# Scrape Data From JustWatch

## About The Notebook

>This notebook uses a third party API to scrape data from [justwatch.com](https://www.justwatch.com/). The GitHub for the API can be found [here](https://github.com/dawoudt/JustWatchAPI). To first use the API you must run the cell below to pip install the JustWatch library. If you have not pip installed it yet, then uncomment the next cell and run it. JustWatch.com has information on all the titles available on the Crunchyroll and Funimation platforms. This notebook makes API calls to retrieve shows and movies for Crunchyroll and Funimation. This notebook uses for loops to make calls to the API so I suggest waiting to run each for loop because you may run into an error with making too many API calls.

In [None]:
# !pip install JustWatch

In [None]:
# import libraries
import pandas as pd
import time

# import JustWatchAPI
from justwatch import JustWatch

The cell below instantiates the JustWatch class and sets the country parameter to the United States.

In [None]:
# instantiate JustWatch class
just_watch = JustWatch(country='US')

## Helper Function

>The API returns a dictionary with information pertaining to the title of the show or movie you ask for. I only need certain information from the dictionary the API returns so I created the below function to create a new dictionary based on the information I need from the API dictionary.

In [None]:
def create_show_dict(show_title, show_id):    
    # show dictionary
    show_dict = {}

    # keys and values
    show_dict['jw_entity_id'] = show_title['jw_entity_id']
    show_dict['id'] = show_title['id']
    show_dict['title'] = show_title['title']
    
    if 'poster' in show_title.keys():
        show_dict['poster'] = show_title['poster']
    else:
        show_dict['poster'] = None
    
    if 'short_description' in show_title.keys():
        show_dict['description'] = show_title['short_description']
    else:
        show_dict['description'] = None
        
    if 'original_release_year' in show_title.keys():
        show_dict['release_year'] = show_title['original_release_year']
    else:
        show_dict['release_year'] = None
        
    show_dict['type'] = show_title['object_type']
    show_dict['imdb_popularity'] = None
    show_dict['tmdb_popularity'] = None
    show_dict['imdb_score'] = None
    show_dict['imdb_votes'] = None
    show_dict['tmdb_score'] = None
    
    try:
        # runs a loop on scoring to get the proper values
        for item in show_title['scoring']:
            if item['provider_type'] == 'imdb:popularity':
                show_dict['imdb_popularity'] = item['value']
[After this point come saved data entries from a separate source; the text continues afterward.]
(* ===== verification/Prelude.v ===== *)
(** * A verification development for the content-publishing web application

    The program ([src/app.py], about one hundred lines of Python) is a
    Flask application with three request handlers that talk to two remote
    services, a Supabase/PostgREST database and the ImgBB image host:

    - module-level code (lines 8-20) loads [.env] into the environment,
      sets the session secret key (with a literal fallback), builds the
      Supabase client (which raises when its URL or key is missing) and
      reads [IMGBB_API_KEY];
    - [index] (route [/], lines 24-34) selects the approved content rows
      with their category name, newest first, and renders them; a database
      error is printed and replaced by an empty list;
    - [single_content] (route [/content/<slug>], lines 37-44) selects the
      rows with the slug and renders the first, or aborts with 404;
    - [upload_content] (route [/upload], lines 47-96) renders the category
      list on GET; on POST it reads the form and the file, posts the bytes
      to ImgBB, inserts a content row with the returned URL, the fixed
      user ["DEFAULT_USER_ID"] and [is_approved = True], and redirects
      with a flashed notice; every failure redirects back to the form;
    - run as a script (lines 99-101) the file starts the development
      server on port 5000.

    The handlers keep no state of their own.  What persists between
    requests is the database, the images stored at the host, the session's
    flashed messages and standard output: the record [world] of [World].

    ** Files and what they model

    - [Prelude] (this file): the state and exception monad [M] (an
      exception keeps the effects before it, as in Python), its notation
      [x <- m ;; k] in [app_scope], the lemmas that run it, the hint
      databases [app] and [app_rw], list lemmas.
    - [Python]: Python values ([pyval]: None, bool, int, str, list, dict),
      truthiness ([truthy]), subscription [getitem] with [KeyError] and
      [TypeError], the exceptions [exn] and their [str()] ([str_exn]).
    - [Web]: what the handlers use of Flask/Werkzeug: [request] with its
      MultiDicts ([md_get], [form_get]), [FileStorage] and its truthiness
      ([fs_truthy], [file_present]), [response] (render, redirect, error
      page, 308 redirect, the answer to OPTIONS), [flash_msg],
      [url_for_index].
    - [Routing]: the three [@app.route] rules as data ([rule_index],
      [rule_content], [rule_upload], [url_map]); Werkzeug's matcher
      [werkzeug_match] (the path rewritten with its leading slashes
      reduced to one, [path_part]; static parts, the default converter, HEAD added to
      GET rules, OPTIONS added to every rule and answered with the
      methods the path allows ([allowed_methods]), 405 versus 404,
      [merge_slashes] and its 308 redirect);
      the three-way split [match_route]/[allowed] the handler theorems use.
    - [Datastore]: the query values the Supabase client builds
      ([Builder.table], [Builder.select], [Builder.eq], [Builder.order]);
      the select-list parser [parse_select]; the reference evaluator
      [eval_select] (equality filters with SQL nulls, [ORDER BY] with
      nulls first when descending, projection, many-to-one embedding
      checked before any row is read); the interface [Datastore] with its
      laws [DatastoreLaws] (a select returns what [eval_select] computes
      or fails with a client error, and never changes the tables; an
      insert appends to an existing table one row that stores the given
      one, each value cast to its column's type ([stored], [cast],
      [column_type]), and that keeps the foreign keys ([fk_violates]),
      or fails and changes nothing); the in-memory model [memdb]
      ([mem_execute], [mem_insert]: network switch, the casts of
      [int8in] (sign, digits, 64-bit range) and [boolin], [id]/[created_at]
      defaults, sequence consumed on a constraint failure, unique
      constraints, the foreign key of [contents.category_id]), the
      instance [memdb_laws] that discharges the interface, and its
      invariant [memdb_inv].
    - [ImageHost]: [http_response], [resp_json] ([.json()]), the
      [requests] encoding of [params] ([encode_params] drops [None]), the
      interface [ImageHost] with its laws [ImageHostLaws], and the
      in-memory ImgBB [imgbb] that satisfies them (success payload, 400
      error payload without [success], 503 page that is not JSON,
      unreachable host).
    - [World]: [world], the configuration [config] ([IMGBB_API_KEY]), the
      handler monad [AppM] and the client calls lifted into it
      ([db_execute], [db_insert], [http_post], [flash], [print],
      [abort]); the concrete worlds the witnesses run on.
    - [Config]: process start: the environment as a [gmap string string],
      [load_dotenv] without override, [getenv], [create_client] with its
      checks, [startup] (lines 8-20, an outcome because the import may
      raise), and the [__main__] guard [main] (lines 99-101).
    - [Listing], [Detail], [Upload]: one file per handler: its query
      values, the handler as a definition following the source line by
      line, and its theorems, proved against the two interfaces.  [Upload]
      also states the abstract contract [upload_spec] (spec section 4.3).
    - [App]: [view] and [dispatch] (the endpoint's view, or the router's
      answer), [serve] (an [HTTPException] becomes its error page, any
      other exception a 500 page), [serve_all] ([app.run] answering a
      request sequence), and [reachable].
    - [Server]: the shapes of every response ([response_ok]) and the
      growth bounds of a request sequence ([grows_by]).
    - [Browser]: a client of the development server at [origin] that
      follows redirects as the Fetch standard does ([follow], [fetch]
      with the redirects left as fuel, Fetch's [redirect_limit] of 20).
    - [Lifecycle]: the counters of the in-memory database ([counters_inv])
      and the life of a submission from the upload to the listing and the
      detail page, or to the database's refusal of its [category_id].
    - [Concurrency]: the [try] block of the upload split at its two
      remote calls ([host_phase], [db_phase], equal to [submit] in a row:
      [submit_phases]), submission threads ([phase], [step_thread]) and
      their interleaving on one world by a schedule ([run_sched]), as the
      threaded development server runs them.
    - [Refinement]: the abstract content site of the spec ([site],
      [site_step], [site_run]), the abstraction [abs] of a world and the
      simulation [serve_site_step].

    ** What the theorems show (claims C1-C35, most important first)

    - The whole application (C1): for every database and image host that
      satisfy their laws, every run of the server is a run of the
      abstract content site written from the spec ([Refinement]).
    - Upload (C2, C6-C8, C19, C20, C29): every POST refines the abstract
      contract [upload_spec] and never raises (C2); each branch: success
      adds one approved row owned by the placeholder with the host's URL
      and the form values, as the database casts them (C6); a host
      refusal inserts nothing (C7); no file calls nothing (C8); an insert
      failure after a hosted image inserts nothing and keeps the image
      (C19); a non-JSON refusal is reported as an exception (C20); GET
      renders every category (C29).
    - Listing (C3, C14, C15): the page shows exactly the approved rows,
      each joined with its category, as a sorted permutation of the
      filtered table; a database error gives an empty page and one log
      line; the handler never raises.
    - Detail (C4, C5, C28): 404 exactly when no row has the slug; the
      first row with the slug, approved or not, is rendered with every
      column as stored; the query's exception propagates.
    - Lifecycle (C9, C21, C26, C33): a valid submission to a working
      ImgBB and database is created and listed first by the next [GET /],
      with the name of its category (C9); a submission reusing a stored
      slug is accepted when the database does not make slugs unique, but
      the slug's detail page stays the older row's (C21); the application
      never sets [id] or [created_at], so the in-memory database's rows
      stay stamped below its counters (C26); a [category_id] that is not
      a [bigint] (the empty choice among them) fails at the insert after
      the image was hosted (C33).
    - Concurrency (C22): two concurrent submissions of one slug under a
      unique constraint, in each of the six interleavings of their host
      calls and inserts, store both images; the one whose insert runs
      first is redirected to the listing and has its row added, the
      other is sent back to its form with the database's duplicate-key
      error, flashed after the success notice.
    - Routing (C10, C30, C34): Werkzeug's matcher on the source's rules
      computes exactly [match_route] and [allowed] on the path with its
      leading slashes reduced to one, with the 308 redirect for doubled
      slashes inside the path (C10); the detail route matches exactly
      [content/<s>] after any leading slashes, for a non-empty [s]
      without a slash (C30); a request is served the same with any number
      of leading slashes (C34).
    - Browser (C32, C35): a browser following the application's
      redirects gets a final page after at most one of them, from any URL
      (C32); every POST to the upload view is answered with a redirect
      that the browser follows with a GET, whose answer is final (C35).
    - Responses and effects (C11, C13, C16, C17, C25, C31): every
      response is one of the three templates with its context, a redirect
      to [/] or back to the form, an error page 404, 405 or 500, the 308
      redirect, or the answer to OPTIONS listing GET and OPTIONS; a 500
      page comes only from the two unguarded queries; each request makes
      at most one database call, whose only write is the submission's
      insert; only a POST that routes to [/upload] changes a table, an
      image or a notice; [n] requests append at most [n] notices, log
      lines and rows; a detail page only shows slugs that are non-empty
      and hold no slash.
    - Request sequences (C12, C18, C27): the application only appends
      approved rows owned by the placeholder to [contents], never changes
      [categories], and the host gains at least one image per created row
      (orphans possible).
    - Process start (C23, C24): the import succeeds exactly when the
      Supabase URL and key are present and the URL is http(s), and then
      holds the secret key or its literal fallback, the client and the
      ImgBB key as read; without [SUPABASE_URL] the import raises.

    ** Findings

    The detail view ignores the approval flag; a non-JSON refusal from the
    host yields the exception notice, not the upload-problem notice; an
    unset [IMGBB_API_KEY] yields the upload-problem notice, not a runtime
    failure; absent text fields are inserted as [None]; the spec's
    property 8 (duplicates create two records) holds only when the
    database does not enforce the slug uniqueness the spec delegates to
    it, and then the second record has no detail page; a missing [SUPABASE_URL] or [SUPABASE_KEY] stops the import
    instead of failing on first use; a missing [FLASK_SECRET_KEY] falls
    back to a key published in the source; a path with doubled slashes
    inside it is redirected by Werkzeug, and one with several leading
    slashes is served as with one, cases the spec's HTTP surface does not
    list;
    an item whose slug is empty or holds a slash is listed but has no
    reachable detail page; the form's [category_id] is sent as text to a
    column that references a [bigint], so an empty or unknown choice
    fails at the insert after the image was uploaded; two concurrent
    submissions of one slug race on the database, the order of their
    inserts (not of their requests) decides which one is kept, and the
    other one's image stays hosted.

    ** Bounds and fuel

    Nothing in the program loops: every definition of the application is
    structural ([serve_all] recurses on the request list).  The one loop
    of the system is the client's: [fetch] follows redirects with the
    number left as fuel, and C32 shows that fuel one suffices for every
    request (a chain is the 302 of a submission, or a 308 from doubled
    slashes, then a final answer: Werkzeug strips leading slashes before
    matching, so no merged path leads to [/upload]), so Fetch's limit of
    20 is never reached; [fetch_one_redirect] shows the bound is
    reached.
    Timestamps and ids of the database model are integers drawn from
    counters; Python's integers are unbounded ([Z]); the database's
    [bigint] is checked against [-2^63] and [2^63 - 1] when it casts a
    value ([int8_of_text]).

    ** Not modelled

    Not modelled: template rendering (responses keep the template name and
    its context, so flashed messages are never consumed: the templates are
    not in the repository); the session cookie and the use of the secret
    key to sign it (the world keeps one list of notices, so requests from
    several browsers share it); the
    interpolation of [${VAR}] in [.env] values and the search for the
    [.env] file; sockets, threads and the debugger of the development
    server; the imports of lines 1-5.  The database's column types are
    those the code implies (the real schema is not in the repository):
    [category_id] a [bigint] referencing [categories.id], [is_approved] a
    boolean, [created_at] the model's clock, the rest text; blanks around
    a number, upper-case booleans and arrays sent to a scalar column are
    not modelled.  A browser's percent-decoding of paths and relative
    locations other than absolute paths are not modelled (the
    application sends neither).  Concurrent requests interleave at the
    remote calls of a submission only; the reads of the other handlers
    are single calls and interleave as whole requests ([reachable]).
    The text of a database error is its message ([str_exn]); the exact
    [str()] of postgrest-py's [APIError] (its error dict, or a form
    with the code and hint, depending on the release) is not modelled.
    The database, ImgBB and Flask are services and libraries the code
    only calls: they are modelled by the interfaces the handlers use and
    one in-memory instance each, which is as much as the repository
    determines of them. *)

From stdpp Require Export base list strings.
From Stdlib Require Export ZArith.

Declare Scope app_scope.
Delimit Scope app_scope with app.
Open Scope app_scope.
            if item['provider_type'] == 'tmdb:popularity':
                show_dict['tmdb_popularity'] = item['value']

            if item['provider_type'] == 'imdb:score':
                show_dict['imdb_score'] = item['value']       

            if item['provider_type'] == 'imdb:votes':
                show_dict['imdb_votes'] = item['value']

            if item['provider_type'] == 'tmdb:score':    
                show_dict['tmdb_score'] = item['value']
    except:
        pass
    
    show_dict['imdb_id'] = None
    show_dict['tmdb_id'] = None

    # runs a for loop on external_ids to get the proper values
    for item in show_title['external_ids']:
        if item['provider'] == 'imdb_latest':
            show_dict['imdb_id'] = item['external_id']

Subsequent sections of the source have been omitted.